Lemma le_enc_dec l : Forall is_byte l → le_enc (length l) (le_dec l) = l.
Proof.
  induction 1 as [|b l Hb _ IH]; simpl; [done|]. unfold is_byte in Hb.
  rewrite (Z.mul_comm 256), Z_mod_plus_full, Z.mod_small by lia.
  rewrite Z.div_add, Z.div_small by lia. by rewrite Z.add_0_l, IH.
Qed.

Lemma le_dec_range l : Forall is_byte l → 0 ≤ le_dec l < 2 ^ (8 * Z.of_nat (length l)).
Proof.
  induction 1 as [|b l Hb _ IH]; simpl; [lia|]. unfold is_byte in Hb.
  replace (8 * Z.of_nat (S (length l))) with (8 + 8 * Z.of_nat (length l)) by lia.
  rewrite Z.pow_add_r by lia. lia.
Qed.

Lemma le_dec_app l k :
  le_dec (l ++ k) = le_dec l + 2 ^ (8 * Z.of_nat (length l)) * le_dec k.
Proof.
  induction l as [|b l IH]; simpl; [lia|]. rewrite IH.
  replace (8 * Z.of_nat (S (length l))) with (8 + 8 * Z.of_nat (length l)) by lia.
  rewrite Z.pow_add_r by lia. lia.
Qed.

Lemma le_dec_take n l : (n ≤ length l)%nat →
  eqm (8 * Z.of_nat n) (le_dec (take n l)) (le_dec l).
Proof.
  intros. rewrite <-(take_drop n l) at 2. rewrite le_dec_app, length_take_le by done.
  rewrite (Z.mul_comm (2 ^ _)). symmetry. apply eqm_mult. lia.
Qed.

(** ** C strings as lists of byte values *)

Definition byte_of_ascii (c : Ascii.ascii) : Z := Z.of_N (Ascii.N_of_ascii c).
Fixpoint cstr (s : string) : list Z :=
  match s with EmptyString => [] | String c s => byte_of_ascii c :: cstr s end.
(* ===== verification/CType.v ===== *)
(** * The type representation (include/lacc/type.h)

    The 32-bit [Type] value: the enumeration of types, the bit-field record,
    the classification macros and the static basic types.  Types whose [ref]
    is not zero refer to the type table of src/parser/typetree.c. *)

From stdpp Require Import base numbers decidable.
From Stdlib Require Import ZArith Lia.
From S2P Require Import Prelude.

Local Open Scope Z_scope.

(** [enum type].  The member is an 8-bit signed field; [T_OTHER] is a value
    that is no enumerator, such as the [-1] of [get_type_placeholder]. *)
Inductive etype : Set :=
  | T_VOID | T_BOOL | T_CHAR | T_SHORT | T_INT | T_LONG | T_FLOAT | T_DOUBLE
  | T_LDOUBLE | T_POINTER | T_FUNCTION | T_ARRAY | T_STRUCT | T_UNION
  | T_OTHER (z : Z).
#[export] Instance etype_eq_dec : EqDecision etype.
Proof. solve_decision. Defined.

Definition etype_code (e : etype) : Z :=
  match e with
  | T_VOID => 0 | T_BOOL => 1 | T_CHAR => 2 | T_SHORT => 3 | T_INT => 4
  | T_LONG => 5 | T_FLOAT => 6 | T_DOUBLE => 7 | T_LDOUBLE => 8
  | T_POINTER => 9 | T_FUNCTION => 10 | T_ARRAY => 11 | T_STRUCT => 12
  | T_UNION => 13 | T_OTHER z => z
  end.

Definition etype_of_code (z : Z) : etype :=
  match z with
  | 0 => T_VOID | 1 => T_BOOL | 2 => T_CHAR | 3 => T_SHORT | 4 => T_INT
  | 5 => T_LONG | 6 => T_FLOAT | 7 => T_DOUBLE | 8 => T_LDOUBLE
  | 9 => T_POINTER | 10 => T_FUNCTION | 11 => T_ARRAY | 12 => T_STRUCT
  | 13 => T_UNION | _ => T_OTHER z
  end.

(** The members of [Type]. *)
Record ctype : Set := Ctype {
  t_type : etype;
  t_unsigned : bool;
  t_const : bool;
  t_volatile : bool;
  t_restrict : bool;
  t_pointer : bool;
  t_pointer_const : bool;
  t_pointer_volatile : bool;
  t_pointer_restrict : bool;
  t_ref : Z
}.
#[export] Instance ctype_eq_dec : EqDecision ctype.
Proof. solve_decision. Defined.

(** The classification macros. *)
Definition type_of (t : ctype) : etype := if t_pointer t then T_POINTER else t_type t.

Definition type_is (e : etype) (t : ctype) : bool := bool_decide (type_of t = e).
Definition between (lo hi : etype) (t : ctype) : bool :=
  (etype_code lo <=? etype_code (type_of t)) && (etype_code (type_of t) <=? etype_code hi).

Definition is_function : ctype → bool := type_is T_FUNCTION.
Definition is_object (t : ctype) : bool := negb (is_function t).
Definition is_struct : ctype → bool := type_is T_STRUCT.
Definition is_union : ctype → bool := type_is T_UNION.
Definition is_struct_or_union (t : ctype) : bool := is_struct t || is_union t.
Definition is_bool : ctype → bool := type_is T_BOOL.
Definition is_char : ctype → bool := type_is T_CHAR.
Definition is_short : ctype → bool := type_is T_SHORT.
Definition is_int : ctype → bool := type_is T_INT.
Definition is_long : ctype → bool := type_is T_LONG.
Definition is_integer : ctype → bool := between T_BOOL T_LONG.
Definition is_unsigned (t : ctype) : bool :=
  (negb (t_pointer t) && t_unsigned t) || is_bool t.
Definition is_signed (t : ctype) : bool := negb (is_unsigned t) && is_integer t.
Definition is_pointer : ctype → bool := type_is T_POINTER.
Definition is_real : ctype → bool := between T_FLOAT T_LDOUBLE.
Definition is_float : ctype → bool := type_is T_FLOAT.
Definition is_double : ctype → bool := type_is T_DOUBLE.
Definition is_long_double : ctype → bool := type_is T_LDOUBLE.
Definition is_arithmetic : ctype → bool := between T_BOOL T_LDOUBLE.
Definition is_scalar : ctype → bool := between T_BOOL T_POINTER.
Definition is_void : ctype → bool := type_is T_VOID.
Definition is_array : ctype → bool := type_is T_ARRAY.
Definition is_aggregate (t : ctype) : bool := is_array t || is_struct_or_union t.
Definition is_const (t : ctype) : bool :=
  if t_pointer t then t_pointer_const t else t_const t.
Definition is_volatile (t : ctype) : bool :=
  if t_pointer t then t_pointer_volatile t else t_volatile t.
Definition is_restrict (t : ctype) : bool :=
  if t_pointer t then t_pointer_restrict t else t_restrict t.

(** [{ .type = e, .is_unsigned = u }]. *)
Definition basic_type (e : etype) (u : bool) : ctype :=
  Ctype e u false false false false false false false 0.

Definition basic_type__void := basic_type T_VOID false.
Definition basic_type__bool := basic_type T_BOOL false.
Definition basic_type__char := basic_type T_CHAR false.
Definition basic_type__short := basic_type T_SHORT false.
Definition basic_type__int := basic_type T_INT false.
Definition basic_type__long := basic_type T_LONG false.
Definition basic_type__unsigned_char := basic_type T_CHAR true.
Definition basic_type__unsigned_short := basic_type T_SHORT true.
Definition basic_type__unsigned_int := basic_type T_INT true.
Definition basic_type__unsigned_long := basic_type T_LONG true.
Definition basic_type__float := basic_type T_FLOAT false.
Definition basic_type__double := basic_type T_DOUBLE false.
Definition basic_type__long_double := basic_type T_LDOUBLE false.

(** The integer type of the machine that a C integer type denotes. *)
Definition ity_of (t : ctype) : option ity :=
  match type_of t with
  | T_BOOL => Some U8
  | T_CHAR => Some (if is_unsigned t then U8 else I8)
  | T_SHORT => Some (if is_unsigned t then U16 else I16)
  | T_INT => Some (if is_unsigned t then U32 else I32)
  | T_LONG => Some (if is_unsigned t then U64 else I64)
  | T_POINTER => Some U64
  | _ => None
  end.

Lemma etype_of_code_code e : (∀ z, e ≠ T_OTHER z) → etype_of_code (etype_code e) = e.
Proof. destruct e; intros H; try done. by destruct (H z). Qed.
◆ ◆ ◆ ◆ ◆
- What you will do: The response should be the listing above, limited to the lines between the one holding "Definition is_aggregate (t" and the one holding "Definition basic_type__unsigned_long := basic_type", inclusive, reproduced exactly.

- Output:
Definition is_aggregate (t : ctype) : bool := is_array t || is_struct_or_union t.
Definition is_const (t : ctype) : bool :=
  if t_pointer t then t_pointer_const t else t_const t.
Definition is_volatile (t : ctype) : bool :=
  if t_pointer t then t_pointer_volatile t else t_volatile t.
Definition is_restrict (t : ctype) : bool :=
  if t_pointer t then t_pointer_restrict t else t_restrict t.

(** [{ .type = e, .is_unsigned = u }]. *)
Definition basic_type (e : etype) (u : bool) : ctype :=
  Ctype e u false false false false false false false 0.

Definition basic_type__void := basic_type T_VOID false.
Definition basic_type__bool := basic_type T_BOOL false.
Definition basic_type__char := basic_type T_CHAR false.
Definition basic_type__short := basic_type T_SHORT false.
Definition basic_type__int := basic_type T_INT false.
Definition basic_type__long := basic_type T_LONG false.
Definition basic_type__unsigned_char := basic_type T_CHAR true.
Definition basic_type__unsigned_short := basic_type T_SHORT true.
Definition basic_type__unsigned_int := basic_type T_INT true.
Definition basic_type__unsigned_long := basic_type T_LONG true.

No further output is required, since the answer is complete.